20L’impact de la proposition asadienne d’étudier des « traditions » et non pas des religions ne se limite pas au domaine des études sur l’Islam : elle inspirera également des chercheurs travaillant sur le christianisme. Plus particulièrement, l’importance qu’il accorde dans Genealogies of Religion (1993) au corps, à la subjectivité et au rôle du discours dans les rites monastiques chrétiens, ainsi que son essai de 1986 sur l’islam, aura un impact important dans le champ Anglo-Saxon. « Qu’est-ce qu’une anthropologie de la chrétienté ? ». Plusieurs chercheurs se pencheront également sur cette question (Cannell, 2006; Garriott, O’Neill 2008 ; Robbins, 2003), ce qui laisse entendre qu’une telle entreprise ne serait pas anodine. La chrétienté est en effet considérée comme relevant un défi particulier à l’anthropologie de part sa proximité culturelle et épistémologique (Robbins, 2003 : 192), et le désir constant de se démarquer de la théologie. Plutôt que de figurer comme un « autre », la chrétienté constitue surtout un « refoulé » de l’anthropologie (séculière) (Cannell, 2006 : 4), ce qui provoque un sentiment d’insécurité et de malaise constant par rapport à (la validité de) cet objet épistémologique (Anidjar, 2008 ; Harding, 2000 ; Marshall, 2014). Malgré ces réticences, une large panoplie d’études propose de s’intéresser aux chrétiens en adoptant la « tradition discursive » telle que définie par Asad comme outil heuristique (Garriott, O’Neill 2008 ; Keane, 2007 ; Reinhardt, 2015).

Conclusion

21On a essayé de démontrer comment l’approche « asadienne » s’inscrit d’une part dans une réflexion plus large sur les effets performatifs des catégories épistémologiques modernes, dont le concept de religion figure en bonne place. Nous avons également tenté de montrer comment la proposition d’étudier l’islam (et la chrétienté) non comme une religion, mais comme une tradition, permet une lecture circonscrite qui situe certaines pratiques dans un registre discursif. Cela permet de comprendre comment certains concepts musulmans trouvent de nouveaux points d’appui dans des contextes historiques et sociologiques distincts. Bien que l’approche asadienne ait le mérite d’élever le niveau de réflexivité dans l’approche des phénomènes dits « religieux » ou « séculier » et bien qu’elle ait permis de développer une définition de l’éthique envisagée comme le développement de certaines dispositions, plusieurs questions restent ouvertes par rapport à l’applicabilité des outils heuristiques proposés par Asad.

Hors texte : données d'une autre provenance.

(* ===== verification/Netrecv.v ===== *)
(** Receiving: a frame from the device on its way through netin, ip_in and udp_in, and
    the exchange of a datagram between two machines. *)

From S2P Require Import Prelude Types Cstring Queue Memory Kernel Sched Sem Bufpool Bytes Ring Lift Net Netlib Arp Udp Icmp Ip Udpthm Frame Netsend.

(** * The frame of a datagram, converted to host order *)

(** The packet as udp_in gets it. *)
Definition udp_arrived (dmac smac : list Z) (id src dst sport dport : Z) (data : list Z) : list Z :=
  let len := Z.of_nat (length data) in
  dmac ++ smac ++ le16 ETH_IP ++ [69; 0] ++ le16 (28 + len) ++ le16 id ++ [0; 0; 255; 17] ++
  be16 (cksum_of (sum (words 10 0 (ip_header len id src dst 0)))) ++
  le32 src ++ le32 dst ++ le16 sport ++ le16 dport ++ le16 (8 + len) ++ [0; 0] ++ data.

Lemma be16_val x : 0 <= x < 65536 -> 256 * (x / 256 mod 256) + x mod 256 = x.
Proof. intros H. rewrite <- (le16_val x H) at 3. lia. Qed.

(** The bytes of a header are any bytes. *)
Ltac name_bytes := repeat match goal with |- context [?a mod 256] =>
  let H := fresh in let b := fresh in
  pose proof (byte_mod a) as H; unfold byte in H; set (b := a mod 256) in *; clearbody b end.

Lemma header_sum len id src dst ck : word16 ck ->
  sum (words 10 0 (ip_header len id src dst ck)) = sum (words 10 0 (ip_header len id src dst 0)) + ck.
Proof.
  intros Hc. rewrite <- (be16_val ck Hc) at 2. unfold sum. cbn -[Z.mul Z.add Z.modulo Z.div].
  change (0 / 256 mod 256) with 0. change (0 mod 256) with 0. name_bytes. lia.
Qed.

Lemma header_sum_range len id src dst : 0 <= sum (words 10 0 (ip_header len id src dst 0)) <= 9 * 65535.
Proof.
  unfold sum. cbn -[Z.mul Z.add Z.modulo Z.div].
  name_bytes. lia.
Qed.

Lemma frame_in dmac smac id src dst sport dport data rest : length dmac = 6%nat -> length smac = 6%nat ->
  let len := Z.of_nat (length data) in
  let l := swap2 12 (udp_frame dmac smac id src dst sport dport data ++ rest) in
  l !!! 12%nat + 256 * l !!! 13%nat = ETH_IP /\
  words 10 14 l = words 10 0 (ip_header len id src dst (cksum_of (sum (words 10 0 (ip_header len id src dst 0))))) /\
  swap_ip l !!! 14%nat = 69 /\ swap_ip l !!! 23%nat = IP_UDP /\
  swap_udp (swap_ip l) = udp_arrived dmac smac id src dst sport dport data ++ rest.
Proof.
  intros H1 H2. destruct (mac_explode _ H1) as (a & b & c & d & e & f & ->).
  destruct (mac_explode _ H2) as (a' & b' & c' & d' & e' & f' & ->). cbv zeta.
  do 4 (split; [reflexivity|]). reflexivity.
Qed.

Lemma arrived_fields dmac smac id src dst sport dport data rest : length dmac = 6%nat -> length smac = 6%nat ->
  is_u32 src -> is_u32 dst -> 0 <= sport < 65536 -> 0 <= dport < 65536 -> (length data <= 1472)%nat ->
  let l := udp_arrived dmac smac id src dst sport dport data ++ rest in
  l !!! 26%nat + 256 * l !!! 27%nat + 65536 * l !!! 28%nat + 16777216 * l !!! 29%nat = src /\
  l !!! 30%nat + 256 * l !!! 31%nat + 65536 * l !!! 32%nat + 16777216 * l !!! 33%nat = dst /\
  l !!! 34%nat + 256 * l !!! 35%nat = sport /\ l !!! 36%nat + 256 * l !!! 37%nat = dport /\
  l !!! 23%nat = IP_UDP /\ udp_length l = 8 + Z.of_nat (length data) /\ drop 42 l = data ++ rest.
Proof.
  intros H1 H2 Hs Hd Hsp Hdp Hn. destruct (mac_explode _ H1) as (a & b & c & d & e & f & ->).
  destruct (mac_explode _ H2) as (a' & b' & c' & d' & e' & f' & ->). cbv zeta.
  split; [exact (le32_val src Hs)|]. split; [exact (le32_val dst Hd)|]. split; [exact (le16_val sport Hsp)|].
  split; [exact (le16_val dport Hdp)|]. split; [reflexivity|].
  split; [exact (le16_val (8 + Z.of_nat (length data)) ltac:(lia))|reflexivity].
Qed.

Section Recv.
Context {D : Type} `{!Ether D} `{!EtherLaws D}.
Implicit Types (x : nst D) (k : kst).

(** * From the device to udp_in *)

Lemma read_ether_run f fs k x p l : can_recv k x.(ether) -> arrived x.(ether) = f :: fs -> Forall byte f -> Forall byte l ->
  bytes_at x.(bytes) p l -> (length f <= 1514)%nat -> length l = 1514%nat ->
  ∃ k' d' m', read_ether p PACKLEN (Lst k x) = LDone (Z.of_nat (length f)) (Lst k' (set_bytes m' (set_ether d' x))) /\
    same_pools k k' /\ arrived d' = fs /\ bytes_at m' p (f ++ drop (length f) l) /\ writes p 1514 x.(bytes) m'.
Proof.
  intros Hc Ha Hf Hl Hb Hn Hln.
  destruct (eth_read_takes f fs (set_ie false k) x (can_recv_ie false _ _ Hc) Ha Hn) as (k' & d' & E & S & A).
  destruct (acts_bytes 1514 0 f id (λ p, eq_sym (Z.add_0_r p)) ltac:(lia) Hf (bytes x) p l Hb Hl ltac:(lia))
    as (m' & E' & B & L & N & W). rewrite Hln in W.
  exists (set_ie k.(ie) k'), d', m'. split; [|done]. unfold read_ether. nrun. rewrite (lbind_done _ _ _ _ _ E).
  cbn [fst snd]. erewrite bind_bput by exact E'. by nrun.
Qed.

(** The checks of ip_in on a datagram for this machine. *)
Lemma ip_in_udp pkt l k x : bytes_at x.(bytes) pkt l -> Forall byte l -> (42 <= length l)%nat ->
  cksum_of (sum (words 10 14 l)) = 0 -> swap_ip l !!! 14%nat = 69 -> swap_ip l !!! 23%nat = IP_UDP ->
  let l' := swap_udp (swap_ip l) in
  l' !!! 23%nat = IP_UDP -> x.(NetData).(ipvalid) = true ->
  l' !!! 30%nat + 256 * l' !!! 31%nat + 65536 * l' !!! 32%nat + 16777216 * l' !!! 33%nat = x.(NetData).(ipucast) ->
  x.(NetData).(ipucast) ≠ IP_BCAST ->
  ∃ m', ip_in pkt (Lst k x) = udp_in pkt (Lst k (set_bytes m' x)) /\ bytes_at m' pkt l' /\ Forall byte l' /\
    length l' = length l /\ writes pkt (Z.of_nat (length l)) x.(bytes) m'.
Proof.
  intros Hb Hl Hn Hck Hvh Hpr l' Hpr' Hv Hd Hbc.
  destruct (ip_ntoh_acts (bytes x) pkt l Hb Hl Hn) as (m1 & E1 & B1 & L1 & N1 & W1).
  destruct (udp_ntoh_acts m1 pkt _ B1 L1 ltac:(lia)) as (m2 & E2 & B2 & L2 & N2 & W2). fold l' in B2, L2, N2.
  exists m2. split; [|split; [done|split; [done|split; [lia|eapply writes_trans; [exact W1|by rewrite <- N1]]]]].
  pose proof (read_byte m1 pkt _ 14 B1 ltac:(lia)) as R14. pose proof (read_byte m1 pkt _ 23 B1 ltac:(lia)) as R23.
  pose proof (read_byte m2 pkt _ 23 B2 ltac:(lia)) as R23'. pose proof (read32 m2 pkt _ 30 B2 ltac:(lia)) as R30.
  rewrite Hvh in R14. rewrite Hpr in R23. rewrite Hpr' in R23'. rewrite Hd in R30. clearbody l'. clear B1 B2.
  pose proof (ipcksum_run _ _ _ Hb Hl ltac:(lia)) as Rc. rewrite Hck in Rc.
  unfold ip_in. erewrite bind_bget by exact Rc.
  change (negb (0 =? 0)) with false. cbv iota. erewrite bind_bput by exact E1.
  erewrite bind_bget by exact R14. change (negb (69 =? 69)) with false. cbv iota.
  erewrite bind_bget by exact R23. change (IP_UDP =? IP_UDP) with true. cbv iota.
  erewrite bind_bput by exact E2. unfold ip_deliver. erewrite bind_bget by exact R30. nrun.
  rewrite (proj2 (Z.eqb_neq _ _) Hbc), Hv. cbn [negb]. rewrite Z.eqb_refl. cbn [orb].
  unfold ip_local. erewrite bind_bget by exact R23'. done.
Qed.

(** A machine that can take the frame [f]: the device has it, and [b] is a free buffer with
    the bytes [l0]. *)
Record gets_frame (k : kst) (x : nst D) (f : list Z) (fs : list (list Z)) (b : Z) (fl l0 : list Z) : Prop := {
  rc_pool : pool_ok k x.(netbufpool) (b :: fl);
  rc_free : Z.of_nat (length fl) < 2147483646;
  rc_buffer : bytes_at x.(bytes) (b + 4) l0;
  rc_bytes : Forall byte l0;
  rc_len : length l0 = 1514%nat;
  rc_arrived : arrived x.(ether) = f :: fs;
  rc_device : ∀ p k', getbuf x.(netbufpool) k = Done p k' -> can_recv k' x.(ether) }.

(** A machine that takes the datagram in frame [f]: it has the address [dst], and entry
    [slot] of [udptab] is the first with room that matches. *)
Record receives (k : kst) (x : nst D) (f : list Z) (fs : list (list Z)) (src dst sport dport : Z) (slot : Z) (u : udpentry)
    (xs : list Z) (b : Z) (fl l0 : list Z) : Prop := {
  rc_frame : gets_frame k x f fs b fl l0;
  rc_valid : x.(NetData).(ipvalid) = true;
  rc_addr : x.(NetData).(ipucast) = dst;
  rc_unicast : dst ≠ IP_BCAST;
  rc_slot : udp_search (udp_takes dport sport src) x.(udptab) = Some (Some slot);
  rc_entry : x.(udptab) !! slot = Some u;
  rc_queue : ud_holds u xs }.

(** What is on the wire: addresses and ports are numbers of their width. *)
Record datagram (dmac smac : list Z) (src dst sport dport : Z) (data : list Z) : Prop := {
  dg_dmac : length dmac = 6%nat;
  dg_smac : length smac = 6%nat;
  dg_dmac_bytes : Forall byte dmac;
  dg_smac_bytes : Forall byte smac;
  dg_src : is_u32 src;
  dg_dst : is_u32 dst;
  dg_sport : 0 <= sport < 65536;
  dg_dport : 0 <= dport < 65536;
  dg_data : Forall byte data;
  dg_len : (length data <= 1472)%nat }.

Lemma be16_bytes v : Forall byte (be16 v).
Proof. unfold be16. repeat constructor; apply byte_mod. Qed.

Lemma be32_bytes v : Forall byte (be32 v).
Proof. unfold be32. repeat constructor; apply byte_mod. Qed.

Lemma udp_frame_bytes dmac smac id src dst sport dport data : datagram dmac smac src dst sport dport data ->
  Forall byte (udp_frame dmac smac id src dst sport dport data).
Proof.
  intros []. unfold udp_frame, ip_header. generalize (cksum_of (sum (words 10 0
    ([69; 0] ++ be16 (28 + Z.of_nat (length data)) ++ be16 id ++ [0; 0; 255; 17] ++ be16 0 ++ be32 src ++ be32 dst)))). intros ck.
  repeat (apply Forall_app; split); try done; try apply be16_bytes; try apply be32_bytes; repeat constructor; unfold byte; lia.
Qed.

Lemma frame_cksum dmac smac id src dst sport dport data rest : length dmac = 6%nat -> length smac = 6%nat ->
  cksum_of (sum (words 10 14 (swap2 12 (udp_frame dmac smac id src dst sport dport data ++ rest)))) = 0.
Proof.
  intros H1 H2. destruct (frame_in dmac smac id src dst sport dport data rest H1 H2) as (_ & -> & _).
  rewrite header_sum by apply cksum_word. apply cksum_verifies, header_sum_range.
Qed.

Lemma getbuf_next k id b fl : pool_ok k id (b :: fl) -> 0 < b.
Proof. intros (_ & _ & bp & se & _ & _ & _ & _ & _ & _ & _ & _ & Hr). apply Forall_cons in Hr as [Hb _]. lia. Qed.

(** A frame after netin has put it into a buffer and converted its type. *)
Lemma netin_frame_run k x f fs b fl l0 : gets_frame k x f fs b fl l0 -> Forall byte f -> (42 <= length f <= 1514)%nat ->
  let l := swap2 12 (f ++ drop (length f) l0) in
  let ethtype := l !!! 12%nat + 256 * l !!! 13%nat in
  ∃ k' m' d', netin_round (Lst k x) =
      (if ethtype =? ETH_ARP then arp_in (b + 4) else if ethtype =? ETH_IP then ip_in (b + 4) else lfreebuf (b + 4))
        (Lst k' (set_bytes m' (set_ether d' x))) /\
    buf_used k' x.(netbufpool) fl (b + 4) /\ arrived d' = fs /\
    bytes_at m' (b + 4) l /\ Forall byte l /\ length l = 1514%nat /\ writes (b + 4) 1514 x.(bytes) m'.
Proof.
  intros [] Hf Hn l ethtype. destruct (getbuf_used k _ b fl rc_pool0 rc_free0) as (k1 & E1 & U1).
  destruct (read_ether_run f fs k1 x (b + 4) l0) as (k2 & d' & m1 & E2 & S2 & A2 & B2 & W2); try done; [by eapply rc_device0|lia|].
  assert (Hb : Forall byte (f ++ drop (length f) l0)) by (apply Forall_app; split; [done|by apply Forall_drop]).
  assert (Hln : length (f ++ drop (length f) l0) = 1514%nat) by (rewrite length_app, length_drop; lia).
  destruct (eth_ntoh_acts m1 (b + 4) _ B2 Hb ltac:(lia)) as (m2 & E3 & B3 & L3 & N3 & W3). fold l in B3, L3, N3.
  rewrite Hln in N3, W3. exists k2, m2, d'. split; [|split; [by eapply buf_used_same|]].
  - unfold netin_round. nrun. rewrite (bind_klift _ _ _ _ _ _ E1). rewrite (lbind_done _ _ _ _ _ E2).
    rewrite (proj2 (Z.eqb_neq _ SYSERR)) by (unfold SYSERR; lia). erewrite bind_bput by exact E3. nsimpl.
    by erewrite bind_bget by exact (read16 m2 (b + 4) l 12 B3 ltac:(lia)).
  - do 4 (split; [done|]). by eapply writes_trans.
Qed.

Lemma netin_udp_run k x fs dmac smac id src dst sport dport data pad slot u xs b fl l0 :
  let f := udp_frame dmac smac id src dst sport dport data ++ pad in
  receives k x f fs src dst sport dport slot u xs b fl l0 ->
  datagram dmac smac src dst sport dport data -> Forall byte pad -> (length f <= 1514)%nat ->
  ∃ k' m' d' rest, netin_round (Lst k x) = (udp_notify u;; lrestore k'.(ie))
      (Lst (set_ie false k') (set_udptab (<[slot := ud_entered (b + 4) u]> x.(udptab)) (set_bytes m' (set_ether d' x)))) /\
    ud_holds (ud_entered (b + 4) u) (xs ++ [b + 4]) /\ buf_used k' x.(netbufpool) fl (b + 4) /\ arrived d' = fs /\
    let l := udp_arrived dmac smac id src dst sport dport data ++ rest in
    bytes_at m' (b + 4) l /\ length l = 1514%nat /\ writes (b + 4) 1514 x.(bytes) m'.
Proof.
  intros f Hr [] Hp Hn. assert (Hfb : Forall byte f) by (apply Forall_app; split; [by apply udp_frame_bytes|done]).
  pose proof Hr as []. assert (Hfl : length f = (42 + length data + length pad)%nat) by (unfold f; by rewrite length_app, udp_frame_length).
  destruct (frame_in dmac smac id src dst sport dport data (pad ++ drop (length f) l0) dg_dmac0 dg_smac0) as (F1 & _ & F3 & F4 & F5).
  pose proof (frame_cksum dmac smac id src dst sport dport data (pad ++ drop (length f) l0) dg_dmac0 dg_smac0) as F2.
  rewrite app_assoc in F1, F2, F3, F4, F5. fold f in F1, F2, F3, F4, F5.
  destruct (netin_frame_run _ _ _ _ _ _ _ rc_frame0 Hfb ltac:(lia)) as (k' & m1 & d' & E1 & U1 & A1 & B1 & L1 & N1 & W1).
  rewrite F1 in E1. change (ETH_IP =? ETH_ARP) with false in E1. change (ETH_IP =? ETH_IP) with true in E1. cbv iota in E1.
  destruct (arrived_fields dmac smac id src dst sport dport data (pad ++ drop (length f) l0))
    as (G1 & G2 & G3 & G4 & G5 & _ & _); [done..|]. rewrite app_assoc, <- app_assoc in F5.
  set (l2 := udp_arrived _ _ _ _ _ _ _ _ ++ _) in *. set (l1 := swap2 12 (f ++ _)) in *. clearbody l1. symmetry in F5.
  destruct (ip_in_udp (b + 4) l1 k' (set_bytes m1 (set_ether d' x)) B1 L1 ltac:(lia) F2 F3 F4)
    as (m2 & E2 & B2 & L2 & N2 & W2); [by rewrite <- F5|done|rewrite <- F5; exact (eq_trans G2 (eq_sym rc_addr0))|nsimpl; by rewrite rc_addr0|].
  rewrite <- F5 in B2, L2, N2. clear F5. rewrite N1 in N2, W2.
  assert (Hh : udp_header m2 (b + 4) dport sport src).
  { pose proof (read16 _ _ _ 36 B2 ltac:(lia)) as R1. pose proof (read16 _ _ _ 34 B2 ltac:(lia)) as R2.
    pose proof (read32 _ _ _ 26 B2 ltac:(lia)) as R3. rewrite G4 in R1. rewrite G3 in R2. rewrite G1 in R3. by split. }
  destruct (udp_in_run (b + 4) k' (set_bytes m2 (set_ether d' x)) _ _ _ _ Hh rc_slot0 u xs rc_entry0 rc_queue0) as [Hu E3].
  exists k', m2, d', (pad ++ drop (length f) l0). split; [rewrite E1, E2; exact E3|].
  do 3 (split; [done|]). split; [exact B2|]. split; [exact N2|]. by eapply writes_trans.
Qed.
End Recv.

22La première concerne la « limite » d’une tradition. La notion de « tradition discursive » présuppose un lien direct entre le discours, le corps et la subjectivité. En d’autres termes, l’engagement dans une tradition se fait à travers une série de questionnements spécifiques qui ont une importance vitale dans la trajectoire éthique. L’on observera néanmoins que dans beaucoup de cas – notamment dans le cas de l’Islam en Europe – les acteurs participant à l’élaboration des contours de cette tradition sont souvent aussi des non-musulmans. Qu’il s’agisse des formations de cadres religieux proposées par des instances universitaires ou gouvernementales en France, en Belgique ou en Allemagne, des disciplines universitaires telles que l’orientalisme ou l’islamologie, ou les débats polémiques autour de l’islam européen, ces différentes interventions participent au façonnement de la tradition et aux questionnements qui impliquent musulmans et non-musulmans. La structure disciplinaire et inégalitaire qui régule ce genre d’interventions a été au cœur des critiques académiques depuis Edward Saïd (Amir-Moazami, 2011 ; Peter, 2012 ; Said, 1995 [1978]). Cependant, ces interventions révèlent également la porosité d’une tradition et le fait que celle-ci est aussi le fruit d’apports « externes » (c’est-à-dire d’acteurs qui ne s’identifient pas avec celle-ci, mais participent à sa reconfiguration). Un élément important à examiner sera dès lors de comprendre comment une tradition se constitue à travers des interventions externes, tout en mettant en évidence le jeu de pouvoir dans lesquels celles-ci prennent lieu.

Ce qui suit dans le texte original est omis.